(* ===== verification/SpaceClone.v ===== *)
(** * Cloning and destroying address spaces (kernel/i386/paging.c)

    [hal_addrspace_clone] is what fork relies on: the child gets its own copy of every
    page of the parent.  [hal_addrspace_destroy] gives back exactly the frames of a
    space, so that a clone followed by a destroy leaves the allocator as it was. *)

From stdpp Require Import base list gmap numbers sets.
From S2P Require Import Prelude CString Pmm Layout Paging AddrSpace Spaces.

#[local] Open Scope Z_scope.

Module SpaceClone.
Import Paging AddrSpace Spaces.

#[local] Opaque zero_page.

(** No frame belongs to both spaces. *)
Definition apart (s : machine) (dir1 dir2 : Z) : Prop :=
  forall p q f, owned s dir1 p = Some f -> owned s dir2 q <> Some f.

(** The page of a space at a directory and a table index: the flags of the two
    entries that lead to it and its contents. *)
Definition leaf (s : machine) (dir di ti : Z) : option (Z * Z * list Z) :=
  let pde := entry s dir di in
  if present pde then
    let pte := entry s (frame_of pde) ti in
    if present pte then Some (flags_of pde, flags_of pte, mem s (frame_of pte)) else None
  else None.

(** A space from which the growing space is apart is left alone. *)
Lemma grows_apart s s' src dst A : space s src -> apart s src dst -> grows s s' dst A ->
  space s' src /\ (forall p, owned s' src p = owned s src p) /\
  (forall p f, owned s src p = Some f -> mem s' f = mem s f) /\ apart s' src dst.
Proof.
  intros Hs Hap Hg. pose proof (gr_keeps _ _ _ _ Hg) as Hk.
  destruct (space_frame _ _ _ _ src Hk Hs) as (Hs' & Ho & Hm).
  { intros p f Hp [q Hq]%node_owned. by apply (Hap p q f). }
  split_and!; [done|done|done|]. intros p q f. rewrite Ho. intros Hp Hq.
  destruct (gr_new _ _ _ _ Hg q f Hq) as [Hq'|Hin]; [by apply (Hap p q f)|].
  apply (used_not_free s f); [by apply (sp_used _ _ Hs p)|by apply (gr_fresh _ _ _ _ Hg)].
Qed.

Lemma leaf_src s s' src : space s src -> (forall p, owned s' src p = owned s src p) ->
  (forall p f, owned s src p = Some f -> mem s' f = mem s f) ->
  forall di ti, 256 <= di < 1024 -> 0 <= ti < 1024 -> leaf s' src di ti = leaf s src di ti.
Proof.
  intros Hs Ho Hm di ti Hdi Hti. unfold leaf.
  assert (entry s' src di = entry s src di) as -> by (unfold entry; by rewrite (Hm PDir)).
  destruct (present (entry s src di)) eqn:E; [|done].
  assert (table_at s src di = Some (frame_of (entry s src di))) as Ht by (by apply table_at_Some).
  assert (entry s' (frame_of (entry s src di)) ti = entry s (frame_of (entry s src di)) ti) as ->
    by (unfold entry at 1 3; by rewrite (Hm (PTable di) _ Ht)).
  destruct (present (entry s (frame_of _) ti)) eqn:E'; [|done].
  rewrite (Hm (PPage di ti)); [done|]. rewrite (owned_leaf s src di ti _ Ht Hti). by rewrite E'.
Qed.

(** A page that is there survives growth, if the directory entry does. *)
Lemma leaf_grows s s' dst A di ti x : space s dst -> grows s s' dst A -> 256 <= di < 1024 ->
  0 <= ti < 1024 -> entry s' dst di = entry s dst di -> leaf s dst di ti = Some x -> leaf s' dst di ti = Some x.
Proof.
  intros Hs Hg Hdi Hti He. unfold leaf. rewrite He.
  destruct (present (entry s dst di)) eqn:E; [|done].
  assert (table_at s dst di = Some (frame_of (entry s dst di))) as Ht by (by apply table_at_Some).
  destruct (present (entry s (frame_of _) ti)) eqn:E'; [|done].
  rewrite (gr_leaf _ _ _ _ Hg di ti _ Ht Hti E'), E'.
  assert (owned s dst (PPage di ti) = Some (frame_of (entry s (frame_of (entry s dst di)) ti))) as Ho
    by (rewrite (owned_leaf s dst di ti _ Ht Hti); by rewrite E').
  by destruct (grows_page s s' dst A di ti _ Hs Hg Ho) as [_ ->].
Qed.

(** ** Creating *)

Lemma create_ok s n : ok s -> used s (kernel_dir s) -> avail s (S n) ->
  exists dir s', hal_addrspace_create s = (dir, s') /\ dir <> 0 /\ dir / 4096 ∈ free s /\
    keeps (fun _ => False) {[dir / 4096]} s s' /\ space s' dir /\ avail s' n /\
    (forall i, 0 <= i < 256 -> entry s' dir i = entry s (kernel_dir s) i) /\
    (forall i, 256 <= i < 1024 -> entry s' dir i = 0).
Proof.
  intros Hok Hkd Ha. unfold hal_addrspace_create.
  destruct (alloc_grows s n Hok Ha) as (dir & s1 & -> & Hfr & Hu & H0 & Hav & Hk & Hm & _).
  destruct (Z.eqb_spec dir 0); [done|].
  destruct zero_page_ok as [Hzl Hzb].
  pose proof (set_page_keeps s1 dir zero_page (kp_ok _ _ _ _ Hk) Hzl Hzb) as Hk2. clear Hzl Hzb.
  set (s2 := set_page dir zero_page s1) in *.
  assert (kernel_dir s <> dir) as Hne by (intros E; apply (used_not_free s dir); [by rewrite <- E|done]).
  set (P := fun i t => keeps (eq dir) ∅ s2 t /\ free t = free s2 /\
    (forall g, g <> dir -> mem t g = mem s2 g) /\
    (forall j, 0 <= j < i -> entry t dir j = entry s (kernel_dir s) j) /\
    (forall j, i <= j < 1024 -> entry t dir j = 0)).
  assert (forall t, P 256 t -> exists dir' s', (dir, t) = (dir', s') /\ dir' <> 0 /\ dir' / 4096 ∈ free s /\
    keeps (fun _ => False) {[dir' / 4096]} s s' /\ space s' dir' /\ avail s' n /\
    (forall i, 0 <= i < 256 -> entry s' dir' i = entry s (kernel_dir s) i) /\
    (forall i, 256 <= i < 1024 -> entry s' dir' i = 0)) as Hfin.
  { intros t (Hkt & Hft & _ & Hlo & Hhi). exists dir, t. split_and!; try done.
    - eapply keeps_mono; [eapply keeps_trans; [exact Hk|eapply keeps_trans; [exact Hk2|exact Hkt]]
        |by rewrite !union_empty_r_L|].
      intros f Hf [[]|[<-|<-]]; destruct (used_not_free s dir Hf Hfr).
    - assert (forall di, table_at t dir di = None) as Hno.
      { intros di. destruct (table_at t dir di) as [x|] eqn:E; [|done].
        apply table_at_Some in E as (Hdi & Hp & _). by rewrite Hhi in Hp. }
      split.
      + intros [|di|di ti] f; cbn [owned]; rewrite ?Hno; [|done|done]. intros [= <-].
        apply (keeps_used _ _ _ _ _ Hkt), (keeps_used _ _ _ _ _ Hk2), Hu.
      + intros [|di|di ti] [|dj|dj tj] f; cbn [owned]; rewrite ?Hno; done.
    - unfold avail. by rewrite Hft. }
  apply Hfin. change (Z.to_nat kernel_pdes) with 256%nat.
  apply (for_loop_ind P _ 0 256%nat s2).
  - unfold P. split_and!; try done; [|intros; lia|].
    + eapply keeps_mono; [apply keeps_refl; apply Hk2|done|done].
    + intros j Hj. unfold s2. rewrite entry_set_page, Z.eqb_refl. apply rd32_zero_page.
  - intros i t Hi (Hkt & Hft & Hmt & Hlo & Hhi).
    pose proof (kp_ok _ _ _ _ Hkt) as Hokt.
    assert (kernel_dir t = kernel_dir s) as Hkdt.
    { by rewrite (kp_dir _ _ _ _ Hkt), (kp_dir _ _ _ _ Hk2), (kp_dir _ _ _ _ Hk). }
    assert (entry t (kernel_dir t) i = entry s (kernel_dir s) i) as Hval.
    { rewrite Hkdt. unfold entry. rewrite Hmt by done. unfold s2. cbn [mem set_page with_mem].
      destruct (Z.eqb_spec (kernel_dir s) dir); [done|]. by rewrite Hm. }
    rewrite Hval. assert (is_u32 (entry s (kernel_dir s) i)) by (apply entry_u32; [apply Hok|lia]).
    pose proof (set_entry_keeps t dir i (entry s (kernel_dir s) i) Hokt ltac:(lia)) as Hks.
    unfold P. split_and!.
    + eapply keeps_mono; [eapply keeps_trans; [exact Hkt|exact Hks]|by rewrite union_empty_r_L|].
      by intros f _ [|].
    + rewrite <- Hft. done.
    + intros g Hg. rewrite <- Hmt by done. cbn. by destruct (Z.eqb_spec g dir).
    + intros j Hj. rewrite entry_set_entry by (done || lia || apply Hokt). rewrite Z.eqb_refl.
      destruct (Z.eqb_spec j i) as [->|]; [done|]. apply Hlo. lia.
    + intros j Hj. rewrite entry_set_entry by (done || lia || apply Hokt). rewrite Z.eqb_refl.
      destruct (Z.eqb_spec j i) as [->|]; [lia|]. apply Hhi. lia.
Qed.

(** ** Cloning *)

Lemma leaf_None s dir di ti : 256 <= di < 1024 -> 0 <= ti < 1024 ->
  leaf s dir di ti = None <-> owned s dir (PPage di ti) = None.
Proof.
  intros Hdi Hti. unfold leaf. destruct (present (entry s dir di)) eqn:E.
  - assert (table_at s dir di = Some (frame_of (entry s dir di))) as Ht by (by apply table_at_Some).
    rewrite (owned_leaf s dir di ti _ Ht Hti). by destruct (present (entry s (frame_of _) ti)).
  - cbn [owned]. unfold table_at. by rewrite E, andb_false_r.
Qed.

Lemma leaf_stable s s' dst A di ti : space s dst -> grows s s' dst A -> 256 <= di < 1024 ->
  0 <= ti < 1024 -> entry s' dst di = entry s dst di ->
  owned s' dst (PPage di ti) = owned s dst (PPage di ti) -> leaf s' dst di ti = leaf s dst di ti.
Proof.
  intros Hs Hg Hdi Hti He Ho. destruct (leaf s dst di ti) as [x|] eqn:E.
  - by apply (leaf_grows s s' dst A).
  - apply leaf_None in E; [|done|done]. apply leaf_None; [done|done|congruence].
Qed.

(** The pages a table maps, from index [ti] on, and the frames a clone of it takes. *)
Definition count_pages (s : machine) (table ti : Z) (n : nat) : nat :=
  length (List.filter (fun i => present (entry s table i)) (range ti n)).
Definition need (s : machine) (dir di : Z) : nat :=
  if present (entry s dir di) then S (count_pages s (frame_of (entry s dir di)) 0 1024) else 0.
Definition needs (s : machine) (dir di : Z) (n : nat) : nat := sum_list_with (need s dir) (range di n).

Lemma count_pages_S s table ti n : count_pages s table ti (S n) =
  ((if present (entry s table ti) then 1 else 0) + count_pages s table (ti + 1) n)%nat.
Proof. unfold count_pages. cbn [range List.filter]. by destruct (present _). Qed.

Lemma needs_S s dir di n : needs s dir di (S n) = (need s dir di + needs s dir (di + 1) n)%nat.
Proof. done. Qed.

Lemma count_pages_ext s s' table ti n : mem s' table = mem s table ->
  count_pages s' table ti n = count_pages s table ti n.
Proof. intros H. unfold count_pages, entry. by rewrite H. Qed.

Lemma need_ext s s' src di : space s src -> 256 <= di < 1024 ->
  (forall p f, owned s src p = Some f -> mem s' f = mem s f) -> need s' src di = need s src di.
Proof.
  intros Hs Hdi Hm. unfold need.
  assert (entry s' src di = entry s src di) as -> by (unfold entry; by rewrite (Hm PDir)).
  destruct (present (entry s src di)) eqn:Ep; [|done]. f_equal. apply count_pages_ext.
  apply (Hm (PTable di)). by apply table_at_Some.
Qed.

Lemma needs_ext s s' src n : space s src ->
  (forall p f, owned s src p = Some f -> mem s' f = mem s f) ->
  forall di, 256 <= di -> di + Z.of_nat n <= 1024 -> needs s' src di n = needs s src di n.
Proof.
  intros Hs Hm. induction n as [|n IH]; intros di H1 H2; [done|].
  rewrite !needs_S, IH, (need_ext s) by (done || lia). done.
Qed.

#[local] Opaque count_pages needs for_loop.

* [PROBLEM REQUIREMENTS]:
The output must consist solely of the lines from the one containing "destruct (present (entry s src di)) eqn:Ep;" through the end of the listing, unaltered.

* [TASK RESPONSE]:
  destruct (present (entry s src di)) eqn:Ep; [|done]. f_equal. apply count_pages_ext.
  apply (Hm (PTable di)). by apply table_at_Some.
Qed.

Lemma needs_ext s s' src n : space s src ->
  (forall p f, owned s src p = Some f -> mem s' f = mem s f) ->
  forall di, 256 <= di -> di + Z.of_nat n <= 1024 -> needs s' src di n = needs s src di n.
Proof.
  intros Hs Hm. induction n as [|n IH]; intros di H1 H2; [done|].
  rewrite !needs_S, IH, (need_ext s) by (done || lia). done.
Qed.

#[local] Opaque count_pages needs for_loop.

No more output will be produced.